The true self is Thomas Merton at the corner of 4th and Walnut, after a lifetime of trying to make a name for himself had this realization: “I was suddenly overwhelmed with the realization that I loved all these people, that they were mine and I theirs, that we could not be alien to one another even though we were total strangers. It was like waking from a dream of separateness, of spurious self-isolation in a special world. . . . 

This sense of liberation from an illusory difference was such a relief and such a joy to me that I almost laughed out loud. . . . I have the immense joy of being man, a member of a race in which God Himself became incarnate. As if the sorrows and stupidities of the human condition could overwhelm me, now that I realize what we all are. And if only everybody could realize this! But it cannot be explained. There is no way of telling people that they are all walking around shining like the sun.”

The true self is the moment you realize you belong, everyone belongs and that love is the glue that holds us all together and once you know that, you have the freedom to live like Jesus. It’s the moment you look someone in the eyes and you see the divine spark in both of you. It’s the breath you take before you do something brave and kind knowing that this is what it’s all really about. It’s the times of life where you are defined by forgiveness, grace, justice, love and you know that it’s all bigger than you. 

It’s almost as if Jesus is giving us a classic midlife crisis, just instead of suggesting buying a sports car and a younger spouse to impress our friends, Jesus is saying let all that go - just be you - find love and find the things that matter, that is your Truth, that is your Soul and you have lived long enough from the other and you don’t really have all that much time left so, let’s live here now. Let’s let that other part die and let the true you be born.

Which brings us back to death, I think one of the things we miss when we don’t talk about death is that there are deaths all around us all the time. Things fall apart. Things don’t go the way we plan them. We lose control. We lose a relationship. We fail. We hit rock bottom. All of these are deaths that if we don’t avoid might allow us to resurrect into our true selves, our souls, which is what our world needs so bad today. 

“What does it mean to gain the world but to lose your soul?” Jesus asked a rhetorical question and we have given him a literal answer. Just look around us -- it means a world where competition thrives over community, where we bleed the earth dry for our own selfish purposes, where systemic racism and white supremacy keep entire populations enslaved, where resources are scarce and where the end of the world looks within our own doing if we continue on the same path. 

What saves us is souls and the gospel is that we all have one, we all have access to it and when folks learn to live from the soul, well resurrection happens and if there is anything we need today it’s resurrection. 

Can we surrender to our own soul? Can we die to self so we can be born to soul? Can we let go of the False Self so that we can hold onto the True Self?
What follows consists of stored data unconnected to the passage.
Lemma lba_page lba : 0 <= lba < cap ->
  lba_begin (D := D) lba = lba / spp * spp /\
  lba_begin (D := D) (lba / spp * spp) = lba / spp * spp /\ 0 <= lba / spp * spp <= lba.
Proof.
  intros Hl. pose proof (dev_capacity_range (D := D)). destruct shift_cases as (k & _ & _ & _ & _ & _ & Hspp).
  destruct (sector_position lba ltac:(lia)) as (E & Hp & Ho & _).
  assert (0 <= lba / spp * spp <= lba) as Hr by nia.
  split_and!; try lia; rewrite lba_begin_eq by lia; [done|]. by rewrite Z.div_mul by lia.
Qed.

Lemma existsb_fetch fs x : existsb (fun f => pf_lba f =? x) fs = true <-> x ∈ pf_lba <$> fs.
Proof.
  rewrite existsb_exists, list_elem_of_fmap. setoid_rewrite list_elem_of_In.
  setoid_rewrite Z.eqb_eq. naive_solver.
Qed.

Lemma wait_fetches_ok pid c : cache_ok c -> c_locked c = pid -> pid <> -1 ->
  exists c', wait_fetches 1 pid c = Ok c' /\ cache_ok c' /\ grown c c' /\
    zlen (page_fetches c') < MAX_PAGE_FETCHES /\
    (forall x, x ∈ pf_lba <$> page_fetches c' -> x ∈ pf_lba <$> page_fetches c) /\
    (forall p, p * spp ∉ pf_lba <$> page_fetches c -> c_pages c !! vpage c p = None ->
       c_pages c' !! vpage c p = None).
Proof.
  intros Hok Hlk Hpid. cbn [wait_fetches].
  destruct (Z.leb_spec MAX_PAGE_FETCHES (zlen (page_fetches c))); [|exists c; split_and!; done || lia].
  destruct (target_sync_ok pid (unlock_cache c)) as (c' & E & Hok' & Hf & (G1 & G2 & G3) & Honly & _);
    [by apply cache_ok_locked|done|done|].
  unfold mbind, res_bind. rewrite E, (lock_free pid c') by (by rewrite G2). cbn [page_fetches set_locked].
  rewrite Hf. change (MAX_PAGE_FETCHES <=? zlen []) with false. cbv iota.
  eexists. split; [done|]. split_and!.
  - by apply cache_ok_locked.
  - split_and!; [done|done|exact G3].
  - cbn. by rewrite Hf.
  - cbn. rewrite Hf. set_solver.
  - intros p Hp Hn. apply eq_None_not_Some. intros Hs.
    destruct (Honly (vpage c p) Hs) as [Ho|(f & q & Hin & Hlba & Hv)].
    + cbn in Ho. rewrite Hn in Ho. by destruct Ho.
    + apply (vpage_inj c p q) in Hv as ->. apply Hp. rewrite <- Hlba. by apply list_elem_of_fmap_2.
Qed.

Lemma fetch_page_ok pid lba c :
  cache_ok c -> c_locked c = pid -> pid <> -1 -> 0 <= lba < cap ->
  c_pages c !! vpage c (lba / spp) = None ->
  exists c', fetch_page pid lba c = Ok c' /\ cache_ok c' /\ grown c c' /\
    lba / spp * spp ∈ pf_lba <$> page_fetches c'.
Proof.
  intros Hok Hlk Hpid Hl Hnone. destruct (lba_page lba Hl) as (E1 & E2 & Hle).
  pose proof (dev_lbashift_range (D := D)) as Hsh.
  unfold fetch_page, is_fetching, assert_. rewrite E1, E2, Hlk, Z.eqb_refl.
  replace (dev_lbashift (D := D) <? 12) with true by lia. unfold mbind, res_bind.
  destruct (existsb _ (page_fetches c)) eqn:Ex.
  { exists c. split_and!; try done. by apply existsb_fetch. }
  assert (lba / spp * spp ∉ pf_lba <$> page_fetches c) as Hnin
    by (intros Hin%existsb_fetch; congruence).
  destruct (wait_fetches_ok pid c Hok Hlk Hpid) as (c1 & -> & Hok1 & Hg & Hlim & Hsub & Hnew).
  eexists. split; [reflexivity|]. destruct Hok1 as [L1 P1 F1 N1 M1].
  pose proof (Hnew _ Hnin Hnone) as Hnone1. destruct Hg as ((A1 & A2 & A3 & A4 & A5) & G2 & G3).
  split_and!.
  - constructor; cbn.
    + by destruct L1.
    + exact P1.
    + apply Forall_app. split; [exact F1|]. apply Forall_singleton. split; [done|].
      exists (lba / spp). destruct (sector_position lba ltac:(lia)) as (_ & Hp & _).
      split_and!; [done|done|lia|]. unfold vpage in *. cbn. by rewrite A3.
    + rewrite fmap_app. apply list.NoDup_app. split_and!; [done| |apply NoDup_singleton].
      intros x Hx Hin. cbn in Hin. apply list_elem_of_singleton in Hin as ->. by apply Hsub in Hx.
    + rewrite zlen_app. unfold zlen at 2. cbn [length]. lia.
  - by split_and!.
  - cbn. rewrite fmap_app. set_solver.
Qed.

(** One step of the sector walk shared by the loops. *)
Lemma sector_step c lba count : layout_ok c -> 0 <= lba -> 0 < count -> lba + count <= cap ->
  let it := sectors_in_iteration (D := D) lba count in
  0 < it <= count /\ it = Z.min count (spp - lba mod spp) /\
  u64 (lba + it) = lba + it /\ Z.shiftl it (dev_lbashift (D := D)) = it * S /\
  (lba + it < cap ->
   u64 (vaddr_base c + lba * S + it * S) = vaddr_base c + (lba + it) * S).
Proof.
  intros Hl Hlba Hc Hcap it. pose proof (dev_capacity_range (D := D)) as Hcr.
  destruct (sector_position lba Hlba) as (_ & _ & Ho & _).
  assert (it = Z.min count (spp - lba mod spp)) as Eit by (by apply sectors_in_iteration_eq).
  split_and!; try lia.
  - apply u64_small. lia.
  - apply shiftl_sectors. lia.
  - intros Hlt. assert (0 <= lba + it < cap) as Hr by lia.
    destruct (sector_addr c (lba + it) Hl Hr) as (_ & _ & U & _).
    rewrite <- U. f_equal. ring.
Qed.

Lemma prefetch_loop_ok fuel pid lba base count c :
  cache_ok c -> c_locked c = -1 -> pid <> -1 -> 0 <= lba -> 0 <= count -> lba + count <= cap ->
  (0 < count -> base = vaddr_base c + lba * S) -> (Z.to_nat count <= fuel)%nat ->
  exists c', prefetch_loop fuel pid lba base count c = Ok c' /\ cache_ok c' /\ grown c c'.
Proof.
  revert lba base count c.
  induction fuel as [|fuel IH]; intros lba base count c Hok Hlk Hpid Hlba Hc Hcap Hb Hfuel; cbn [prefetch_loop].
  all: destruct (Z.ltb_spec 0 count); [|by exists c]; try lia.
  destruct (sector_step c lba count (ck_layout _ Hok) Hlba ltac:(lia) Hcap) as (I1 & I2 & I3 & I4 & I5).
  rewrite (lock_free pid c Hlk). unfold mbind, res_bind.
  assert (0 <= lba < cap) as Hr by lia.
  destruct (page_of_sector c lba (ck_layout _ Hok) Hlba) as [Hpo _]. rewrite Hb in * by done.
  assert (exists c1, (if check_present_page (set_locked c pid) (vaddr_base c + lba * S)
      then Ok (set_locked c pid) else fetch_page pid lba (set_locked c pid)) = Ok c1 /\
      cache_ok c1 /\ grown (set_locked c pid) c1) as (c1 & -> & Hok1 & (G1 & G2 & G3)).
  { unfold check_present_page. rewrite Hpo. change (c_pages (set_locked c pid)) with (c_pages c).
    destruct (c_pages c !! vpage c (lba / spp)) eqn:Ep.
    - eexists. split; [done|]. split; [by apply cache_ok_locked|done].
    - destruct (fetch_page_ok pid lba (set_locked c pid)) as (c1 & E & Hok1 & Hg & _);
        [by apply cache_ok_locked|done..|eauto]. }
  rewrite I3, I4.
  destruct (IH (lba + sectors_in_iteration (D := D) lba count)
    (u64 (vaddr_base c + lba * S + sectors_in_iteration (D := D) lba count * S))
    (count - sectors_in_iteration (D := D) lba count) (unlock_cache c1))
    as (c' & E & Hok' & G1' & G2' & G3'); try lia; [by apply cache_ok_locked|done| |].
  - intros Hpos. rewrite I5 by lia. destruct G1 as (_ & _ & A3 & _). cbn in A3 |- *. by rewrite A3.
  - exists c'. split_and!; [done|done|]. split_and!.
    + etrans; [exact G1|]. exact G1'.
    + rewrite G2'. cbn. by rewrite Hlk.
    + intros va page Hva. by apply G3', G3.
Qed.

(** Writing the sector address as the code computes it. *)
Lemma sector_base_eq c lba : layout_ok c -> 0 <= lba < cap ->
  sector_base c lba = vaddr_base c + lba * S.
Proof.
  intros Hl Hlba. destruct (sector_addr c lba Hl Hlba) as (_ & U1 & U2 & _). unfold sector_base.
  rewrite shiftl_sectors by lia. by rewrite U1, U2.
Qed.
End Paging.
Arguments paging : clear implicits.
Arguments MkPaging {A}.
Can we take the costume off and let our beautiful diamond hearts shine?

As Father Rohr says, “And in the case of surrendering to God, you will find that you are not actually losing yourself in the other, but gaining who you really are.”

As the brilliant Rumi wrote, "When we practice dying we are learning to identify less with our ego and more with our soul."

I mean, the sermon title is the question we need to ask, who wants an ego when you can have a soul?

As Jesus says, “Whoever wants to be my disciple must deny themselves and take up their cross and follow me. For whoever wants to save their life will lose it, but whoever loses their life for me and for the gospel will save it. What good is it for someone to gain the whole world, yet forfeit their soul? Or what can anyone give in exchange for their soul?”

May we be soulful Christians, which might be ironic because the truth is there may be no other kind of Jesus follower. Amen and Amen.